Как и ожидалось, у городских ворот стояли солдатские кордоны. Кирасиры старались близко не подходить, но, тем не менее, довольно дотошно всматривались в выезжающих, пытаясь обнаружить признаки болезни. Не избежала этой участи и телега, гружёная двумя грубыми гробами из едва оструганных досок. На телеге сидели двое - старик с посеревшим от скорби лицом и потерянного вида малец, едва ли лет двадцати. Старик, правивший лошадью, послушно натянул поводья, и флегматичная животина так же послушно встала.
- Сосновские мы, - глухо проговорил старик. - И возвращаемся, стало быть, обратно в Сосновку. Вот везу двух своих сынов... Дьявол дёрнул направиться на рынок аккурат перед этим... как его... карантиром. Поехали вчетвером, а возвращаться выпало уже вдвоём. Асс-несправедливец прибрал двух старших, толковых, а оставил меня-старика, да младшего-идиота. Весь мор, почитай, пережили, а на днях-то уж померли...
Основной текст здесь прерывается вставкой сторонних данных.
(** * fermi_helper: building and running the Fermi workflow in containers

    A shallow embedding of [fermi_helper.py].  The script renders a
    Dockerfile from a jinja2 template, runs [git], [docker] and
    [singularity] as subprocesses and assembles the shell script that is
    executed inside the container.

    - Text is [string]; the bytes of a [string] are the UTF-8 bytes of the
      Python [str], so [.encode('utf-8')] is the identity.
    - [pathlib] paths are records of a root and a list of names.
    - The operating system is an environment [Env]: a working directory, a
      file-existence test and a function that runs a command to completion,
      giving the new file system and the exit status.
    - The commands are computations in a state-and-exception monad [M]
      whose state holds the file system and the trace of the subprocesses
      that have run, each with its exit status. *)

From Stdlib Require Import Ascii ZArith Bool.
From stdpp Require Import base list strings gmap.

(** ** Text *)

Definition nl : string := String (ascii_of_nat 10) "".
Definition dq : string := String (ascii_of_nat 34) "".

(** [q s] is [s] between double quotes. *)
Definition q (s : string) : string := dq +:+ s +:+ dq.

(** [lines l] is the text whose lines are [l], each ended by a newline. *)
Fixpoint lines (l : list string) : string :=
  match l with
  | [] => ""
  | x :: r => x +:+ nl +:+ lines r
  end.

(** [sum(1 for c in s if c == ch)] *)
Fixpoint count_char (ch : ascii) (s : string) : nat :=
  match s with
  | EmptyString => 0
  | String c r => (if Ascii.eqb c ch then 1 else 0) + count_char ch r
  end.

(** [ch in s] for a one-character [ch] *)
Fixpoint contains_char (ch : ascii) (s : string) : bool :=
  match s with
  | EmptyString => false
  | String c r => Ascii.eqb c ch || contains_char ch r
  end.

(** [s.split(sep)] for a one-character separator *)
Fixpoint split_on (sep : ascii) (s : string) : list string :=
  match s with
  | EmptyString => [""]
  | String c r =>
      if Ascii.eqb c sep then "" :: split_on sep r
      else match split_on sep r with
           | [] => [String c ""]
           | w :: ws => String c w :: ws
           end
  end.

(** [s.rfind(ch)], [None] for -1 *)
Fixpoint rfind (ch : ascii) (s : string) : option nat :=
  match s with
  | EmptyString => None
  | String c r =>
      match rfind ch r with
      | Some i => Some (S i)
      | None => if Ascii.eqb c ch then Some 0 else None
      end
  end.

(** [s[i:]] *)
Fixpoint drop_string (i : nat) (s : string) : string :=
  match i, s with
  | 0, _ => s
  | S i', String _ r => drop_string i' r
  | S _, EmptyString => ""
  end.

(** Being a contiguous part of a text, and the test that decides it. *)
Definition infix (m x : string) : Prop := ∃ u v, x = u +:+ m +:+ v.
Definition starts_with (m x : string) : Prop := ∃ v, x = m +:+ v.
Definition ends_with (m x : string) : Prop := ∃ u, x = u +:+ m.

Fixpoint infixb (m x : string) : bool :=
  String.prefix m x ||
  match x with
  | EmptyString => false
  | String _ r => infixb m r
  end.

(** ** pathlib *)

Module pathlib.

(** A [PurePosixPath]: [root] is [""], ["/"] or ["//"]; [names] are the
    components after the root. *)
Record Path := mkPath { root : string; names : list string }.

#[global] Instance Path_eq_dec : EqDecision Path.
Proof. solve_decision. Defined.

Definition parse_root (s : string) : string :=
  match s with
  | String "/" (String "/" (String "/" _)) => "/"
  | String "/" (String "/" _) => "//"
  | String "/" _ => "/"
  | _ => ""
  end.

(** [Path(s)]: empty components and ["."] components are dropped. *)
Definition parse (s : string) : Path :=
  {| root := parse_root s;
     names := filter (λ n, n ≠ "" ∧ n ≠ ".") (split_on "/" s) |}.

(** [str(p)] *)
Definition str (p : Path) : string :=
  match root p, names p with
  | EmptyString, [] => "."
  | r, ns => r +:+ String.concat "/" ns
  end.

(** [p / o] *)
Definition joinpath (p o : Path) : Path :=
  if decide (root o = "") then {| root := root p; names := names p ++ names o |}
  else o.

(** [p.parent] *)
Definition parent (p : Path) : Path :=
  {| root := root p; names := removelast (names p) |}.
- Не возводи напраслину на Асса, отец, - подходя, заговорил второй стражник, видимо, философ в душе. - Чёрный Асс - он, считай, и есть справедливость. Что смерть, что болезни одинаково уравнивают всех - и старых, и малых, и богатых, и бедных. Старый вояка Асс просто мечет кости, не выбирая себе ни любимчиков, ни постылых. То, что тебе выпало жить - за это благодарить надобно, а не хулить.
- Прости, мил человек, - старик утёр выступившую слезу. - Я - человек неграмотный, таких вещей не разумею. Прости мне горе родителя, пережившего собственных детей.
- Да чего там, отец, не винись. Я скорблю о твоей утрате. Пропусти их, Понюха, - обратился он к бородачу. - Видишь, чистые они.
- Проезжайте, - махнул рукой, отходя в сторону, тот, кого назвали Понюхой.